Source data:
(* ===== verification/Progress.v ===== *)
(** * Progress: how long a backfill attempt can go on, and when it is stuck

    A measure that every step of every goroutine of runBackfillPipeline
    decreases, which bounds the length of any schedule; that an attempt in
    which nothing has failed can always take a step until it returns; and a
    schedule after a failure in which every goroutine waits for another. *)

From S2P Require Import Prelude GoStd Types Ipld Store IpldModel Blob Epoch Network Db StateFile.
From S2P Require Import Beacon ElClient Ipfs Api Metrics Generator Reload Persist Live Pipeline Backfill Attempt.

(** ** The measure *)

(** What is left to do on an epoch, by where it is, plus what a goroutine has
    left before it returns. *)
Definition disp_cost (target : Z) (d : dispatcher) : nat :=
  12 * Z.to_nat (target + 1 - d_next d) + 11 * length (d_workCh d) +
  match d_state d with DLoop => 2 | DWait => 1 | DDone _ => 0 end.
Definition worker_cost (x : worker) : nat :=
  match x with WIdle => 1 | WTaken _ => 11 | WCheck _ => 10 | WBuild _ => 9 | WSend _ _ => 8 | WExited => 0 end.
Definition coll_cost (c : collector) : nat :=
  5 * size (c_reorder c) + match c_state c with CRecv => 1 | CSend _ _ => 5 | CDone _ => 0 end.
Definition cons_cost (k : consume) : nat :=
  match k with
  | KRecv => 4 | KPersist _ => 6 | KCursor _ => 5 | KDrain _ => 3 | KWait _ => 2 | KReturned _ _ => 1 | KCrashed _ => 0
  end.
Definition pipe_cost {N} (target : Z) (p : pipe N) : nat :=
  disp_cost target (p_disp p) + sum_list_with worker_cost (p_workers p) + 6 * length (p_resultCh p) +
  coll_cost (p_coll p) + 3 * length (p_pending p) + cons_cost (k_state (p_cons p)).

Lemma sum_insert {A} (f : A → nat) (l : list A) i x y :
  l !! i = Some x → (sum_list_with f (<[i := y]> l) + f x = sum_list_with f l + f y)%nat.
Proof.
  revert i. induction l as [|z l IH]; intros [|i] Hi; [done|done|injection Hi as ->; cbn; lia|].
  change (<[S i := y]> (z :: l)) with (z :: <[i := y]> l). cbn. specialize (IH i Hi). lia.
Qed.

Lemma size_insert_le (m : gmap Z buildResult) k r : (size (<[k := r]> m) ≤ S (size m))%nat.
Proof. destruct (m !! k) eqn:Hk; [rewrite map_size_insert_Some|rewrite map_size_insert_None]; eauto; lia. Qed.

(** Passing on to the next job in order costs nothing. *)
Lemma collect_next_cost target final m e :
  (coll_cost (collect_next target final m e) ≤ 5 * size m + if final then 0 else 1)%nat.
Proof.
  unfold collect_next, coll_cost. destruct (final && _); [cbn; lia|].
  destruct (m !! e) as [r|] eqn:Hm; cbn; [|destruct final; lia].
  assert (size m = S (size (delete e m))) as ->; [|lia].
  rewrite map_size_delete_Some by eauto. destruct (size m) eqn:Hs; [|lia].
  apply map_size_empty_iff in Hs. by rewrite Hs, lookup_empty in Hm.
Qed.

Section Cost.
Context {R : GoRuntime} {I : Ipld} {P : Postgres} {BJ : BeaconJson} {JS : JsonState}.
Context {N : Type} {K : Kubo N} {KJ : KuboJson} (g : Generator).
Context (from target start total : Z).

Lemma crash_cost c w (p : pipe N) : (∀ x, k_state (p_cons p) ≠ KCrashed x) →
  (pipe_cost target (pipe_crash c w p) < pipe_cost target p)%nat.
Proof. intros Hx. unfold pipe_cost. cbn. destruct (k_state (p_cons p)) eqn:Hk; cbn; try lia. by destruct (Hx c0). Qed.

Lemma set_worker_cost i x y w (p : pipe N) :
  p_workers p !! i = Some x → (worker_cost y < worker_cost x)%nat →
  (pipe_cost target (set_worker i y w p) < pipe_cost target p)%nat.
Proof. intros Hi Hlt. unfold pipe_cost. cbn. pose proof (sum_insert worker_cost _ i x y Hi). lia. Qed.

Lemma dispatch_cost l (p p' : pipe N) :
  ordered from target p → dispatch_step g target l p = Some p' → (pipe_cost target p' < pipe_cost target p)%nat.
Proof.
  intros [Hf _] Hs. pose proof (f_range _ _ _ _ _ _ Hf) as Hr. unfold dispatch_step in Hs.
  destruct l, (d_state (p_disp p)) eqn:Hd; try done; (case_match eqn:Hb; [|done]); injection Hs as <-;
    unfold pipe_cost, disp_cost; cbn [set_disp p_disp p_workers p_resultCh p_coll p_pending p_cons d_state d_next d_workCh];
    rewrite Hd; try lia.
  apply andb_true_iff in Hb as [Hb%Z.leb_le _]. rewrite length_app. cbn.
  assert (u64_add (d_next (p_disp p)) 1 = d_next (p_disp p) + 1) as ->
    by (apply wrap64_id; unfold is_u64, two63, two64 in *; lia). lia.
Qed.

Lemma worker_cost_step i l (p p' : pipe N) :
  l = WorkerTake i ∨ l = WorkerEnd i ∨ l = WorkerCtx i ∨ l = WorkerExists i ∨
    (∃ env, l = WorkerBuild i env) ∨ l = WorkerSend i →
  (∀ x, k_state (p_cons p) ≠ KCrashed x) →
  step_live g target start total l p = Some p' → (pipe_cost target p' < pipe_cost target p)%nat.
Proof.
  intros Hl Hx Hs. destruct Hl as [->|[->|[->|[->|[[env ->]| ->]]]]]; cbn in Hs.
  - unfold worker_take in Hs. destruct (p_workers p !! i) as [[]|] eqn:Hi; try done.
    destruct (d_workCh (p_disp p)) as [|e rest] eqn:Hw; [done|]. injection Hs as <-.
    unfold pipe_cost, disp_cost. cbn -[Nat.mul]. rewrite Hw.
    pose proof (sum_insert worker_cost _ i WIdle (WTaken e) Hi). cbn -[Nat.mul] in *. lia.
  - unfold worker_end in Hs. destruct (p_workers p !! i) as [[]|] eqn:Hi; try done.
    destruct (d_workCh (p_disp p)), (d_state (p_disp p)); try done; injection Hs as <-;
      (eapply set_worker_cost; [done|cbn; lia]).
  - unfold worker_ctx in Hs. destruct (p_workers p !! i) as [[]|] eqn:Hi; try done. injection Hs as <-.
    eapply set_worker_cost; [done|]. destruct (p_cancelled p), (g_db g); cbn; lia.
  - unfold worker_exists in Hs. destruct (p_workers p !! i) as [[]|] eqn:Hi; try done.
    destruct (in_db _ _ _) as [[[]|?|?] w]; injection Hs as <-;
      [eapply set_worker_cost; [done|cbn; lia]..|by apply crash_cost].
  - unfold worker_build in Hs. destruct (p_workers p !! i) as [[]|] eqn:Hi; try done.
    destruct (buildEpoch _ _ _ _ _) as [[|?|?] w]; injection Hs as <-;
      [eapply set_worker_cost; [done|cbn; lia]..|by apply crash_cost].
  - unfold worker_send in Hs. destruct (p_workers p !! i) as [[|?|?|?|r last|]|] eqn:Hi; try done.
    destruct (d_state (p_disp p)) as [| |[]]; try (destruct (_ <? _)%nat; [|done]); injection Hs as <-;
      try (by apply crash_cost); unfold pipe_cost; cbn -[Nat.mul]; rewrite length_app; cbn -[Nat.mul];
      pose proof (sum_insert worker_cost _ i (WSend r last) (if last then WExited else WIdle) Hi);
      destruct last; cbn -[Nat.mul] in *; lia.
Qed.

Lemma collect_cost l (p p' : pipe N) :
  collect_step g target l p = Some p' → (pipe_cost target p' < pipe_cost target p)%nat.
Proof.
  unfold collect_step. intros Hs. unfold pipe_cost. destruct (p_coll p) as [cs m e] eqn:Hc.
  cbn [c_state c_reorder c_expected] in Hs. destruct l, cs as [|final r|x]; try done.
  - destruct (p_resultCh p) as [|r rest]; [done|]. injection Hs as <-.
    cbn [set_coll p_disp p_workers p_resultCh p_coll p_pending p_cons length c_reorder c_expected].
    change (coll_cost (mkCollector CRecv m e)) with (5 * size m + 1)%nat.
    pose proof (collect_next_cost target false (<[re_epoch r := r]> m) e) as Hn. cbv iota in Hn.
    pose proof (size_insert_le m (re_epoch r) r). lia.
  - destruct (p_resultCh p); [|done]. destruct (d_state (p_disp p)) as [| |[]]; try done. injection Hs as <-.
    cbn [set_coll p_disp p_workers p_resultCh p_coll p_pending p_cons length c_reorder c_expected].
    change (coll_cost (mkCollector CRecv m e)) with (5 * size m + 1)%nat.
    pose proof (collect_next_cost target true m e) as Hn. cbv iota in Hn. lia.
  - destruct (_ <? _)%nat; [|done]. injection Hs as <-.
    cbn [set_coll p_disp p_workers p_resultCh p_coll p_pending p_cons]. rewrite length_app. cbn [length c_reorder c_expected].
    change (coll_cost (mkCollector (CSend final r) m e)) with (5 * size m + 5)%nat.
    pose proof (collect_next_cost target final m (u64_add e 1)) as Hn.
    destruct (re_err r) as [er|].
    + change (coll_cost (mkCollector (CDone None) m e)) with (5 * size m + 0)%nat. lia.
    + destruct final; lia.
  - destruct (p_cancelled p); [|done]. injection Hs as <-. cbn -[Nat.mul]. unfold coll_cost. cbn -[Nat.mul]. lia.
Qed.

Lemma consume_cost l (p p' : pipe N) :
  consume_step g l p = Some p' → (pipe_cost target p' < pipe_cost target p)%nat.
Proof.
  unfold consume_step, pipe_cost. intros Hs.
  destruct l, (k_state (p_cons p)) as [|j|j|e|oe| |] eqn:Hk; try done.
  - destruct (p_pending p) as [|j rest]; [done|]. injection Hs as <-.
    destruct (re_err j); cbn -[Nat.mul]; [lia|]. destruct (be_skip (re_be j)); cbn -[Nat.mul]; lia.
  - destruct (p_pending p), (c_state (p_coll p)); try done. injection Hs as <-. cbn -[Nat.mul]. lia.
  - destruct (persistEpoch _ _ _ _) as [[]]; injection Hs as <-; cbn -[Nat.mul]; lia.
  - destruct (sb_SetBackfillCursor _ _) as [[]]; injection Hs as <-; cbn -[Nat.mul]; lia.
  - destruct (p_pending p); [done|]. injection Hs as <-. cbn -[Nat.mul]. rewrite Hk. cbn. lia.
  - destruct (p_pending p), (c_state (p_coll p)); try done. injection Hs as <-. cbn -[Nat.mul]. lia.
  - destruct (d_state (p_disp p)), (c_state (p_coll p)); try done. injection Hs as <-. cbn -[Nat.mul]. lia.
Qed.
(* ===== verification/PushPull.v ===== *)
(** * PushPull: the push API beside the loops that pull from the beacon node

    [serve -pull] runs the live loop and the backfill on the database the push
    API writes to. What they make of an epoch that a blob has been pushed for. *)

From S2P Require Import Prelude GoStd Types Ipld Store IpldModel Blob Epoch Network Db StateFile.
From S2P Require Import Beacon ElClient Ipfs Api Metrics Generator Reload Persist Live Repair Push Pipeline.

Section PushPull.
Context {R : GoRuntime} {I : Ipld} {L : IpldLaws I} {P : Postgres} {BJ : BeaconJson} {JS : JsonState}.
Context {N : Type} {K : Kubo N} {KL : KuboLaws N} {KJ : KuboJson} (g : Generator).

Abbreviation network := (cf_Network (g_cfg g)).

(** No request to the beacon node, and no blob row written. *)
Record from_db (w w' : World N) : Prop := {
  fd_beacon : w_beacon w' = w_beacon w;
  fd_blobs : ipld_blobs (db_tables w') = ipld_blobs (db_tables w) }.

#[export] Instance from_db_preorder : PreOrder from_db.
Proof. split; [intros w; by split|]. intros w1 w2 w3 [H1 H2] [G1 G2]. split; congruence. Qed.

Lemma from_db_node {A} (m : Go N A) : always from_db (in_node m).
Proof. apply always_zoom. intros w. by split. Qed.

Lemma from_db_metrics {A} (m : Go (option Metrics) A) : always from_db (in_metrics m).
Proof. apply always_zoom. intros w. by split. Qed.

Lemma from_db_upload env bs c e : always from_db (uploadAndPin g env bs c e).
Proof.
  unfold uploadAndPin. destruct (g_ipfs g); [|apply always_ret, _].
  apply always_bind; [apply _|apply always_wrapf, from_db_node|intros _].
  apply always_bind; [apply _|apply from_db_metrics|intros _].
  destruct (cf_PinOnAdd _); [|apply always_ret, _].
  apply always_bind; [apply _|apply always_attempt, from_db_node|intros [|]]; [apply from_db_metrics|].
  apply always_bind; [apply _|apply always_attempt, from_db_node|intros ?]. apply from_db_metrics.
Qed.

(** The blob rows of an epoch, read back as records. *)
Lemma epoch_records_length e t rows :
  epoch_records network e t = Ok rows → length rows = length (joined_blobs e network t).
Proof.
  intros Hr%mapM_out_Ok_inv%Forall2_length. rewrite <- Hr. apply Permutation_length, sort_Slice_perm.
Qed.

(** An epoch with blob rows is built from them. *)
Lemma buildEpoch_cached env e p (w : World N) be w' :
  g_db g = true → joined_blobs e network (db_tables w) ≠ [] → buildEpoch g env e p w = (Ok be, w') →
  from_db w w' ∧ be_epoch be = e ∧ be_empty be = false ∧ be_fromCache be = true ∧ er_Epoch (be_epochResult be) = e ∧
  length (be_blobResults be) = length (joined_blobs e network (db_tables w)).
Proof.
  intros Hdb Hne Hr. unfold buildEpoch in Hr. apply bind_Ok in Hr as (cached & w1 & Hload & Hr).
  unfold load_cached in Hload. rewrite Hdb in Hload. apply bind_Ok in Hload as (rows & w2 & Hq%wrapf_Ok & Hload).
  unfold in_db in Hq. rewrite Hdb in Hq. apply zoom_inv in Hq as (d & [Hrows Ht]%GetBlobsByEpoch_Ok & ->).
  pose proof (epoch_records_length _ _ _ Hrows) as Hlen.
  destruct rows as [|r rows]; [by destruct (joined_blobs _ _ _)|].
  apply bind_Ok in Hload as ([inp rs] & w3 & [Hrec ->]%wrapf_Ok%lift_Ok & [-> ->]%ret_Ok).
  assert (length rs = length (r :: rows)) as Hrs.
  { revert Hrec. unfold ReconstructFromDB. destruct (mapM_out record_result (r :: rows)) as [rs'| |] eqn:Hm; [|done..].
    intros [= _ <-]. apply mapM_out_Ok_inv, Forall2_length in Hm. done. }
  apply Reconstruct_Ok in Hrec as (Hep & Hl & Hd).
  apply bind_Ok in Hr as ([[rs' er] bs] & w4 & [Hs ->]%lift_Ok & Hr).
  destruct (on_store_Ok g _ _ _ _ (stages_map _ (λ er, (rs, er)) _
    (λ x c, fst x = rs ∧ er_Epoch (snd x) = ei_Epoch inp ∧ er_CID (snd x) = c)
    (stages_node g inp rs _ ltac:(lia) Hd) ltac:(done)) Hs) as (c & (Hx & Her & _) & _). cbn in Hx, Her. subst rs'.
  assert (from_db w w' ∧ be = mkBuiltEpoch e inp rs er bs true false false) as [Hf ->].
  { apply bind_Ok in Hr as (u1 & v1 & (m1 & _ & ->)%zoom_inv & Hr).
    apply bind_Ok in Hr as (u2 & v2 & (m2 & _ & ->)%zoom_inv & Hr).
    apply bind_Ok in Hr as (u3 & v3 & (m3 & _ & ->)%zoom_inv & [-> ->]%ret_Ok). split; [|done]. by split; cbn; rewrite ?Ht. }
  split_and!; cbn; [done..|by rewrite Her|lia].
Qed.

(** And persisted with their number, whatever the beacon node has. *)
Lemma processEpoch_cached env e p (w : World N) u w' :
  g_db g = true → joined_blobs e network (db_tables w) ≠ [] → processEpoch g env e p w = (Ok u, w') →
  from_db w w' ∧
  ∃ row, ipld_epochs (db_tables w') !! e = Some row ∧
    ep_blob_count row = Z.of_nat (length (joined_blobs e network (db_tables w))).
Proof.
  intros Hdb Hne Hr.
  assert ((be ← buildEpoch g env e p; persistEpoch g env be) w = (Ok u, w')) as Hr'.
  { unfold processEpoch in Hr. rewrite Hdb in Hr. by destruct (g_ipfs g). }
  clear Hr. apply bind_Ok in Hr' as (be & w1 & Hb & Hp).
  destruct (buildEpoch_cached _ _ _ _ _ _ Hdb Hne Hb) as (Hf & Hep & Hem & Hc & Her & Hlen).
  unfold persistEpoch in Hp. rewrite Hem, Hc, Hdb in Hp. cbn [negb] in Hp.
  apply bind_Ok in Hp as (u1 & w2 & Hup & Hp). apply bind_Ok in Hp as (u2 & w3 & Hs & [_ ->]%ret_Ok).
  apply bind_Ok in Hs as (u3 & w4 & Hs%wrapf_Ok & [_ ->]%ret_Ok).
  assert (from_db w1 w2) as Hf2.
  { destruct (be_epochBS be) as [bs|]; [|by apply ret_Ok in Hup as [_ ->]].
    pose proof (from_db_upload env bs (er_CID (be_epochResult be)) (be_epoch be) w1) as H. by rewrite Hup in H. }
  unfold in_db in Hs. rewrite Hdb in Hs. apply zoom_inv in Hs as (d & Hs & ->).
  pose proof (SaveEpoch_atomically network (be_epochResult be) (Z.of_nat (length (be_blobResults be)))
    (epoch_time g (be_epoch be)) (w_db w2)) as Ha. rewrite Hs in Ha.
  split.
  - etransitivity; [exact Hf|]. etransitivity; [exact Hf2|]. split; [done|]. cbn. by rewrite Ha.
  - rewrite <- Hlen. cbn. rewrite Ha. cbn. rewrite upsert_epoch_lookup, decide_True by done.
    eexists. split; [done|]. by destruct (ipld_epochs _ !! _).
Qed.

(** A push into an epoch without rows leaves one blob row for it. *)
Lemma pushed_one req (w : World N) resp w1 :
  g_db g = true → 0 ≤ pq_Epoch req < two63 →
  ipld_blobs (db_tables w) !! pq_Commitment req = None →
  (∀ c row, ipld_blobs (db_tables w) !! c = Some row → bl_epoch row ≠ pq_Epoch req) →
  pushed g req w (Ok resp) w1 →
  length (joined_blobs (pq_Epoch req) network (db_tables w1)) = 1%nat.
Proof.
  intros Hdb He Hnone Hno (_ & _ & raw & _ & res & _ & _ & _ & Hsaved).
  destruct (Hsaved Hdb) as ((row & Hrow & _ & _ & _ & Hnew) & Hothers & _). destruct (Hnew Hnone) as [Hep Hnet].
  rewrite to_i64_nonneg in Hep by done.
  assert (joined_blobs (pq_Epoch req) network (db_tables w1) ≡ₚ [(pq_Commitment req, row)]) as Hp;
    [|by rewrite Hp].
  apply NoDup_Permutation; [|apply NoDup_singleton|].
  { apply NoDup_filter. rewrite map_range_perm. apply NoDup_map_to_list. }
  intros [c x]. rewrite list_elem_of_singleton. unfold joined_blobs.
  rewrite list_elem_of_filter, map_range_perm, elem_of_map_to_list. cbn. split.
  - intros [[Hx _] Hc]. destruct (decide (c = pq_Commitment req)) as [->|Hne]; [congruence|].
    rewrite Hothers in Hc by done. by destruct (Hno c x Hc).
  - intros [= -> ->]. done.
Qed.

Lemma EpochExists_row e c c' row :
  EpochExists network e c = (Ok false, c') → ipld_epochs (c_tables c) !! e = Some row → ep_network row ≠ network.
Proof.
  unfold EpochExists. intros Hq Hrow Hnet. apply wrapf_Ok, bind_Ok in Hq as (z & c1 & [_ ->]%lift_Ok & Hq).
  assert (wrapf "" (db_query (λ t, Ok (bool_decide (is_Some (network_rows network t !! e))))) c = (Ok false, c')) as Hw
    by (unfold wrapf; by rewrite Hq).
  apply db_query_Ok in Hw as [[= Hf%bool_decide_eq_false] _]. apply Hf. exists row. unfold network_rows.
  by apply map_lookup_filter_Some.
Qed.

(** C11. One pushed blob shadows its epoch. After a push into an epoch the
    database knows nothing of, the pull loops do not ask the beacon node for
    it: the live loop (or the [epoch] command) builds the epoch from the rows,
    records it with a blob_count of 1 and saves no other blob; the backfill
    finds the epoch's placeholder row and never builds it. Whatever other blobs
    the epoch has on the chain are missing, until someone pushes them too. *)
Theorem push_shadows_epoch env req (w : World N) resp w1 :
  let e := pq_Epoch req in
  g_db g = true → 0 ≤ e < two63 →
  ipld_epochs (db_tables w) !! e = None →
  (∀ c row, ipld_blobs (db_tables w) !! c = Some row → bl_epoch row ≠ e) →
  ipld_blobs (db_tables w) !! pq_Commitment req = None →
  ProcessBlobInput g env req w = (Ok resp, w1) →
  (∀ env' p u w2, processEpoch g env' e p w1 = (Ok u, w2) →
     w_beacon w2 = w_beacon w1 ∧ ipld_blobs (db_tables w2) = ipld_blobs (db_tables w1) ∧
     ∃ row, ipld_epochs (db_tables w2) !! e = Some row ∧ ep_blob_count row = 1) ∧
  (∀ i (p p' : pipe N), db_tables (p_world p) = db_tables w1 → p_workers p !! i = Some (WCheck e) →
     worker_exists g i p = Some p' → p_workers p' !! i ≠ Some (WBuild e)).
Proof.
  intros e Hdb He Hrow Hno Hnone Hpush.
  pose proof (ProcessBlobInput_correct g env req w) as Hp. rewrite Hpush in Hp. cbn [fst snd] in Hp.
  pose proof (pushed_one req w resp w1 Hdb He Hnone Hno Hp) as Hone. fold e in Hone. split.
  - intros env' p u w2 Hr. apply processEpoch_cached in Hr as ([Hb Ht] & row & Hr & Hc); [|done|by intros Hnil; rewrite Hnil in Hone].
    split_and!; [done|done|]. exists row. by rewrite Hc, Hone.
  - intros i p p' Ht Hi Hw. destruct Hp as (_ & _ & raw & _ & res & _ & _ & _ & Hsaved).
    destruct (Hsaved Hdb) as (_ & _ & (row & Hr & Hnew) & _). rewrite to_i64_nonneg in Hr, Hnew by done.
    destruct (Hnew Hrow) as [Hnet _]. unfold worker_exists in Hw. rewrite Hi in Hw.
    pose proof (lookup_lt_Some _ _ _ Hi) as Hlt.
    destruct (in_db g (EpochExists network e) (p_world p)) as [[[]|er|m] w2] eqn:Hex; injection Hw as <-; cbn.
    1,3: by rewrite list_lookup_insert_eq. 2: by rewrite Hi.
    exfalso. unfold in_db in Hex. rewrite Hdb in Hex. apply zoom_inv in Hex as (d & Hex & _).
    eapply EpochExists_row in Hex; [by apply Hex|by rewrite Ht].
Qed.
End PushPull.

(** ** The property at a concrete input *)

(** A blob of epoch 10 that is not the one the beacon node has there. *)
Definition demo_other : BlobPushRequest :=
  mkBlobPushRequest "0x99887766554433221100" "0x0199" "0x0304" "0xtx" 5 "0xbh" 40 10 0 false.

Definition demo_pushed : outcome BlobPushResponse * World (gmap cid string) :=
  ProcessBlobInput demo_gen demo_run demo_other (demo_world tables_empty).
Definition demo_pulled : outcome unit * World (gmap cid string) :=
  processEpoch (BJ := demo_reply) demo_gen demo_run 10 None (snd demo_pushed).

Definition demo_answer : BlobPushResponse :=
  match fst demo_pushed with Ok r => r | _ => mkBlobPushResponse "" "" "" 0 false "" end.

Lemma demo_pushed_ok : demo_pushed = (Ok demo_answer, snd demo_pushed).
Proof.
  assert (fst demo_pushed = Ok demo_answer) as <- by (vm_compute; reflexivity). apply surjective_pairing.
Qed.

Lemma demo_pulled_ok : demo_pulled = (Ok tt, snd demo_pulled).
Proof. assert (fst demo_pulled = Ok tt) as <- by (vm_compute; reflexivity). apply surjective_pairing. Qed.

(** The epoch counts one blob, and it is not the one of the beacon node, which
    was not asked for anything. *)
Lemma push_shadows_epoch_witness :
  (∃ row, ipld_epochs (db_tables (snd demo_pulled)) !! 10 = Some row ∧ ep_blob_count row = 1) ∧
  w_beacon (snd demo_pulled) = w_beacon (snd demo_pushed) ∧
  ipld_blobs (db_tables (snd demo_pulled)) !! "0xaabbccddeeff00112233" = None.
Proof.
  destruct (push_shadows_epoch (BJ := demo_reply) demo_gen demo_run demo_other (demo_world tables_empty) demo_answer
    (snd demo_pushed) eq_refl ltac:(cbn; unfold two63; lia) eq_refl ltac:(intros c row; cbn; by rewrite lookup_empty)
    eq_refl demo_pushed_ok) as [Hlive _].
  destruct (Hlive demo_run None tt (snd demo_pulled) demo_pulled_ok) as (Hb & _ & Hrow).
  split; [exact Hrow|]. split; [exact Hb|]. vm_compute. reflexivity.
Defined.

[WORK TASK] Determine how many lines in the preceding records include the word "eauto". The answer is that number alone.

[WRITTEN ANSWER] 2